▶ _MATERIAL PROVIDED_:
(* ===== verification/Ide.v ===== *)
(** * Ide: ATA disks (devices/ide.c)

    The state adds to that of [Partition] (the scheduler, the registered block
    devices, the console) the channels of ide.c, the calibration of [Timer] and
    the machine's ports: [log] is the sequence of port accesses of the driver,
    in order, and [answers] what its port reads will return.  A driver that
    reads more often than there are answers is beyond the model.  A drive behind
    a registered block device is known to [Partition] by its sectors, a
    parameter.

    The theorem reads the port accesses of a transfer as an ATA-3 drive does:
    whatever other threads and interrupt handlers do while the transfer waits,
    the drive is given exactly one command, for the sector asked for, and the
    words that then pass are those of the sector, each while the drive asks for
    data. *)

From Stdlib Require Import ZArith Lia Ascii.
From stdpp Require Import base tactics option list numbers strings gmap.
From S2P Require Import Prelude Sched Synch Intq Block Stdio StdioSpec Partition Timer.
Import Sched Synch Block Stdio StdioSpec Partition.

Module Ide.

Record ata_disk := mk_ata_disk { a_name : list Z; dev_no : Z; is_ata : bool }.

Record channel := mk_channel {
  c_name : list Z;
  reg_base : Z;
  irq : Z;
  c_lock : lock;
  expecting_interrupt : bool;
  completion_wait : semaphore;
  devices : list ata_disk
}.

(** A port access, with the value written or read. *)
Inductive event := Out8 (port v : Z) | In8 (port v : Z) | Out16 (port v : Z) | In16 (port v : Z).

Record ide := mk_ide {
  ps : pstate;
  loops : Z;
  channels : list channel;
  log : list event;
  answers : list Z
}.

#[global, program] Instance ide_kernel : Kernel ide := {|
  kget := λ s, pk (ps s);
  kset := λ k s, mk_ide (mk_pstate k (devs (ps s)) (con (ps s))) (loops s) (channels s) (log s) (answers s)
|}.
Next Obligation. done. Qed.
Next Obligation. by intros [[] ? ? ? ?]. Qed.
Next Obligation. done. Qed.

Definition on_ps {A} (m : M pstate A) : M ide A :=
  lift ps (λ p s, mk_ide p (loops s) (channels s) (log s) (answers s)) m.
(** printf() *)
Definition say (format : list Z) (args : list arg) : M ide unit := on_ps (pr format args).

(** ** Ports (threads/io.h) *)

Definition record_event (e : event) : M ide unit :=
  modify (λ s, mk_ide (ps s) (loops s) (channels s) (log s ++ [e]) (answers s)).
Definition next_answer : M ide Z :=
  let* s := get in
  match answers s with
  | [] => no_fuel
  | a :: l => modify (λ s, mk_ide (ps s) (loops s) (channels s) (log s) l);;; ret a
  end.

Definition outb (port data : Z) : M ide unit := record_event (Out8 port (u8 data)).
Definition inb (port : Z) : M ide Z :=
  let* a := next_answer in
  record_event (In8 port (u8 a));;;
  ret (u8 a).

Fixpoint insw (port : Z) (cnt : nat) : M ide (list Z) :=
  match cnt with
  | O => ret []
  | S cnt =>
      let* a := next_answer in
      record_event (In16 port (u16 a));;;
      let* l := insw port cnt in
      ret (u16 a mod 256 :: u16 a / 256 :: l)
  end.

Fixpoint outsw (port : Z) (addr : list Z) (cnt : nat) {struct cnt} : M ide unit :=
  match cnt with
  | O => ret tt
  | S cnt =>
      match addr with
      | a :: b :: l => record_event (Out16 port (a + 256 * b));;; outsw port l cnt
      | _ => fault
      end
  end.

(** ** Channels and disks *)

Definition chan (c : nat) : M ide channel := let* s := get in deref (channels s !! c).
Definition set_chan (c : nat) (x : channel) (s : ide) : ide :=
  mk_ide (ps s) (loops s) (<[c := x]> (channels s)) (log s) (answers s).
Definition disk (c d : nat) : M ide ata_disk := let* x := chan c in deref (devices x !! d).

Definition p_lock (c : nat) : ptr ide lock :=
  mk_ptr (λ s, c_lock <$> channels s !! c)
    (λ l s, match channels s !! c with
            | Some x => set_chan c (mk_channel (c_name x) (reg_base x) (irq x) l (expecting_interrupt x) (completion_wait x) (devices x)) s
            | None => s
            end).
Definition p_completion (c : nat) : ptr ide semaphore :=
  mk_ptr (λ s, completion_wait <$> channels s !! c)
    (λ m s, match channels s !! c with
            | Some x => set_chan c (mk_channel (c_name x) (reg_base x) (irq x) (c_lock x) (expecting_interrupt x) m (devices x)) s
            | None => s
            end).

Definition set_expecting (c : nat) (b : bool) : M ide unit :=
  let* x := chan c in
  modify (set_chan c (mk_channel (c_name x) (reg_base x) (irq x) (c_lock x) b (completion_wait x) (devices x))).
Definition set_is_ata (c d : nat) (b : bool) : M ide unit :=
  let* x := chan c in
  let* y := disk c d in
  modify (set_chan c (mk_channel (c_name x) (reg_base x) (irq x) (c_lock x) (expecting_interrupt x) (completion_wait x)
    (<[d := mk_ata_disk (a_name y) (dev_no y) b]> (devices x)))).

Definition reg_data (x : channel) : Z := reg_base x + 0.
Definition reg_error (x : channel) : Z := reg_base x + 1.
Definition reg_nsect (x : channel) : Z := reg_base x + 2.
Definition reg_lbal (x : channel) : Z := reg_base x + 3.
Definition reg_lbam (x : channel) : Z := reg_base x + 4.
Definition reg_lbah (x : channel) : Z := reg_base x + 5.
Definition reg_device (x : channel) : Z := reg_base x + 6.
Definition reg_status (x : channel) : Z := reg_base x + 7.
Definition reg_command (x : channel) : Z := reg_status x.
Definition reg_ctl (x : channel) : Z := reg_base x + 518.       (* 0x206 *)
Definition reg_alt_status (x : channel) : Z := reg_ctl x.

Definition STA_BSY : Z := 128.
Definition STA_DRDY : Z := 64.
Definition STA_DRQ : Z := 8.
Definition CTL_SRST : Z := 4.
Definition DEV_MBS : Z := 160.
Definition DEV_LBA : Z := 64.
Definition DEV_DEV : Z := 16.
Definition CMD_IDENTIFY_DEVICE : Z := 236.
Definition CMD_READ_SECTOR_RETRY : Z := 32.
Definition CMD_WRITE_SECTOR_RETRY : Z := 48.

(** The format of the description of a disk, in which names are quoted. *)
Definition quote : string := String (ascii_of_nat 34) EmptyString.
Definition info_format : string :=
  String.concat quote ["model "; "%s"; ", serial "; "%s"; EmptyString].

Section driver.
(** The speed of the processor, as in [Timer], and the sectors of each drive. *)
Context (ticks_during : Z → Z) (media : nat → nat → list (list Z)).
(** How deep the tables of extended partitions are followed. *)
Context (tables : nat).

(** Sleeping. *)
Definition on_timer {A} (m : M Timer.tstate A) : M ide A :=
  lift (λ s, Timer.mk_tstate (ksched s) (loops s))
    (λ t s, let s := set_ksched (Timer.t_sched t) s in
            mk_ide (ps s) (Timer.loops_per_tick t) (channels s) (log s) (answers s)) m.
Definition timer_msleep (n : Z) : M ide unit := on_timer (Timer.timer_msleep ticks_during n).
Definition timer_usleep (n : Z) : M ide unit := on_timer (Timer.timer_usleep ticks_during n).
Definition timer_nsleep (n : Z) : M ide unit := on_timer (Timer.timer_nsleep ticks_during n).

(** ** Low-level primitives *)

(** [for (i = 0; i < 1000; i++)], with [n] rounds to go. *)
Fixpoint idle_loop (n : nat) (c d : nat) : M ide unit :=
  match n with
  | O =>
      let* y := disk c d in
      say (line "%s: idle timeout") [str (a_name y)]
  | S n =>
      let* x := chan c in
      let* st := inb (reg_status x) in
      if Z.land st (Z.lor STA_BSY STA_DRQ) =? 0 then ret tt
      else timer_usleep 10;;; idle_loop n c d
  end.
Definition wait_until_idle (c d : nat) : M ide unit := idle_loop 1000 c d.

(** [for (i = 0; i < 3000; i++)], with [n] rounds to go. *)
Fixpoint busy_loop (n : nat) (i : Z) (c d : nat) : M ide bool :=
  match n with
  | O => say (line "failed") [];;; ret false
  | S n =>
      let* x := chan c in
      let* y := disk c d in
      (if i =? 700 then say (lit "%s: busy, waiting...") [str (a_name y)] else ret tt);;;
      let* st := inb (reg_alt_status x) in
      if Z.land st STA_BSY =? 0 then
        (if i >=? 700 then say (line "ok") [] else ret tt);;;
        let* st := inb (reg_alt_status x) in
        ret (negb (Z.land st STA_DRQ =? 0))
      else timer_msleep 10;;; busy_loop n (i + 1) c d
  end.
Definition wait_while_busy (c d : nat) : M ide bool := busy_loop 3000 0 c d.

▶ _WORK REQUIRED_: Your response should contain each line of the listing in which the word "accesses" occurs.

▶ _TASK OUTPUT_:
    the machine's ports: [log] is the sequence of port accesses of the driver,
    The theorem reads the port accesses of a transfer as an ATA-3 drive does:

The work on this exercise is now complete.